(Beginning of ENTRIES SUPPLIED)
Lemma insertions_block_nocheck_eq (total : Z) (line : string) :
  insertions_block total line = insertions_block_nocheck total line.
Proof. apply (block_eq "i" "nsertion" "+" "insertions"). Qed.

Lemma deletions_block_nocheck_eq (total : Z) (line : string) :
  deletions_block total line = deletions_block_nocheck total line.
Proof. apply (block_eq "d" "eletion" "-" "deletions"). Qed.

Lemma insertions_block_eq (total : Z) (line : string) :
  insertions_block total line
  = if count_ok (search re_insertions line)
    then Ok (total + insertions_of line)
    else Raise ValueError.
Proof.
  rewrite insertions_block_nocheck_eq.
  apply (add_match_eq "i" "nsertion" "+").
Qed.

Lemma deletions_block_eq (total : Z) (line : string) :
  deletions_block total line
  = if count_ok (search re_deletions line)
    then Ok (total + deletions_of line)
    else Raise ValueError.
Proof.
  rewrite deletions_block_nocheck_eq.
  apply (add_match_eq "d" "eletion" "-").
Qed.

Lemma insertions_of_nonneg (line : string) : 0 <= insertions_of line.
Proof. apply (count_of_nonneg "i" "nsertion" "+"). Qed.

Lemma deletions_of_nonneg (line : string) : 0 <= deletions_of line.
Proof. apply (count_of_nonneg "d" "eletion" "-"). Qed.

(** One iteration adds to each counter what the line is worth, unless a
    number of the line is too long for [int]: then it raises
    [ValueError]. *)
Lemma loop_body_eq (t : totals) (line : string) :
  loop_body t line
  = if line_ok line
    then Ok (mkTotals (total_insertions t + insertions_of line)
                      (total_deletions t + deletions_of line))
    else Raise ValueError.
Proof.
  unfold loop_body, line_ok.
  rewrite insertions_block_eq, deletions_block_eq.
  destruct (count_ok (search re_insertions line)); [|reflexivity].
  now destruct (count_ok (search re_deletions line)).
Qed.

Lemma add_totals_assoc (a b c : totals) :
  add_totals (add_totals a b) c = add_totals a (add_totals b c).
Proof. unfold add_totals; simpl; f_equal; lia. Qed.

Lemma add_totals_comm (a b : totals) : add_totals a b = add_totals b a.
Proof. unfold add_totals; f_equal; lia. Qed.

Lemma add_totals_zero_l (a : totals) : add_totals (mkTotals 0 0) a = a.
Proof. destruct a; reflexivity. Qed.

Lemma add_totals_zero_r (a : totals) : add_totals a (mkTotals 0 0) = a.
Proof. destruct a; unfold add_totals; simpl; f_equal; lia. Qed.

Lemma sum_totals_app (xs ys : list totals) :
  sum_totals (xs ++ ys) = add_totals (sum_totals xs) (sum_totals ys).
Proof.
  induction xs as [|x xs IH]; simpl.
  - now rewrite add_totals_zero_l.
  - now rewrite IH, add_totals_assoc.
Qed.

Lemma report_ok_app (xs ys : list string) :
  report_ok (xs ++ ys) = (report_ok xs && report_ok ys)%bool.
Proof. apply forallb_app. Qed.

(** The loop returns the sum of what the lines are worth, unless a number
    of some line is too long for [int]: then it raises [ValueError]. *)
Lemma loop_eq (lines : list string) :
  forall t, loop lines t
            = if report_ok lines
              then Ok (add_totals t (sum_totals (map line_totals lines)))
              else Raise ValueError.
Proof.
  induction lines as [|line rest IH]; intros t; cbn [loop report_ok forallb].
  - cbn [map sum_totals fold_right]. now rewrite add_totals_zero_r.
  - rewrite loop_body_eq. destruct (line_ok line); [|reflexivity].
    cbn [bind andb]. rewrite IH. fold (report_ok rest).
    destruct (report_ok rest); [|reflexivity].
    cbn [map sum_totals fold_right]. fold (sum_totals (map line_totals rest)).
    now rewrite <- add_totals_assoc.
Qed.

Lemma aggregate_eq (lines : list string) :
  aggregate lines
  = if report_ok lines
    then Ok (sum_totals (map line_totals lines))
    else Raise ValueError.
Proof. unfold aggregate. now rewrite loop_eq, add_totals_zero_l. Qed.

Lemma aggregate_single (line : string) :
  aggregate [line] = if line_ok line then Ok (line_totals line)
                     else Raise ValueError.
Proof.
  rewrite aggregate_eq. cbn [report_ok forallb map sum_totals fold_right].
  now rewrite andb_true_r, add_totals_zero_r.
Qed.

(** The order of the summands, and so of the lines, does not matter. *)
Lemma sum_totals_perm (xs ys : list totals) :
  Permutation xs ys -> sum_totals xs = sum_totals ys.
Proof.
  induction 1 as [|x xs ys _ IH|x y xs|xs ys zs _ IH1 _ IH2]; simpl.
  - reflexivity.
  - now rewrite IH.
  - rewrite <- !add_totals_assoc. now rewrite (add_totals_comm y x).
  - now rewrite IH1.
Qed.

Lemma report_ok_perm (xs ys : list string) :
  Permutation xs ys -> report_ok xs = report_ok ys.
Proof.
  unfold report_ok.
  induction 1 as [|x xs ys _ IH|x y xs|xs ys zs _ IH1 _ IH2]; simpl.
  - reflexivity.
  - now rewrite IH.
  - now rewrite !andb_assoc, (andb_comm (line_ok y)).
  - now rewrite IH1.
Qed.

Lemma aggregate_perm (xs ys : list string) :
  Permutation xs ys -> aggregate xs = aggregate ys.
Proof.
  intros H. rewrite !aggregate_eq, (report_ok_perm _ _ H).
  destruct (report_ok ys); [|reflexivity].
  f_equal. apply sum_totals_perm. now apply Permutation_map.
Qed.

Lemma loop_nocheck_eq (lines : list string) :
  forall t, loop_nocheck lines t = loop lines t.
Proof.
  induction lines as [|line rest IH]; intros t; simpl; [reflexivity|].
  unfold loop_body_nocheck, loop_body.
  rewrite <- insertions_block_nocheck_eq, <- deletions_block_nocheck_eq.
  destruct (insertions_block _ line) as [ti|e]; [|reflexivity].
  simpl. destruct (deletions_block _ line) as [td|e]; [|reflexivity].
  simpl. apply IH.
Qed.
(** * Encoded-simultaneous-source full-waveform inversion: step-length search,
      velocity update and geometry validation

    A shallow embedding of the numerical driver code of
    [src/ess-fwi2d/main-essfwi2d.cpp], of the parameter validation and the
    distribution of the shots of [src/tool/main-born.cpp], and of the
    finite-difference time step of [src/modeling/fd4t10s-damp-zjh.c],
    followed by the properties established for it.

    Numeric model.  The C++ types [float] and [double] are embedded as exact
    rationals [Q]; C++ [int] is embedded as [Z] (counters that only run upwards
    from zero as [nat]).  Rounding, overflow and the IEEE special values of
    the floating-point arithmetic are therefore outside the model, with two
    exceptions: where the code stores a quiet NaN on purpose the value is
    kept apart by the type [fval], and where the code passes an array size to
    a [float] parameter the size is rounded to the nearest [float]
    ([float_of_Z]).  The [int] expressions of [src/tool/main-born.cpp] are
    computed with their wrap-around to 32 bits ([int32]).
    Arithmetic equalities are stated up to [Qeq] ([==]); structural equalities
    (copies, untouched cells) are stated with Leibniz equality.  A division
    by zero, which gives the program an infinity or a NaN, gives [0] in [Q]:
    what is proved about a quotient is to be read for a divisor that does not
    vanish.

    Arrays are lists indexed with stdpp's lookup and insert.  A C++ read or
    write outside an array is undefined; the embedding reads the default [0]
    and drops the write, and every theorem that depends on the difference
    carries the length hypothesis it needs. *)

From Stdlib Require Import ZArith QArith Qminmax Qabs Qround Lqa Lia List.
From stdpp Require Import base list gmap.

Local Open Scope Q_scope.

(** ** Numbers *)

#[global] Instance Q_inhabited : Inhabited Q := populate 0.

(** [a < b] on [float] operands, as a test. *)
Definition Qltb (x y : Q) : bool := negb (Qle_bool y x).

(** [a <= b] on [float] operands, as a test. *)
Definition Qleb (x y : Q) : bool := Qle_bool x y.

(** [std::min(a, b)] is [(b < a) ? b : a]. *)
Definition std_min (a b : Q) : Q := if Qltb b a then b else a.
(End of ENTRIES SUPPLIED)
- WHAT TO PRODUCE
Beginning at the line with "Lemma add_totals_zero_l (a" and ending at the line with "Lemma sum_totals_app (xs", reproduce each line of the data above exactly, and add no other lines.

- ANSWER FOR THE TASK
Lemma add_totals_zero_l (a : totals) : add_totals (mkTotals 0 0) a = a.
Proof. destruct a; reflexivity. Qed.

Lemma add_totals_zero_r (a : totals) : add_totals a (mkTotals 0 0) = a.
Proof. destruct a; unfold add_totals; simpl; f_equal; lia. Qed.

Lemma sum_totals_app (xs ys : list totals) :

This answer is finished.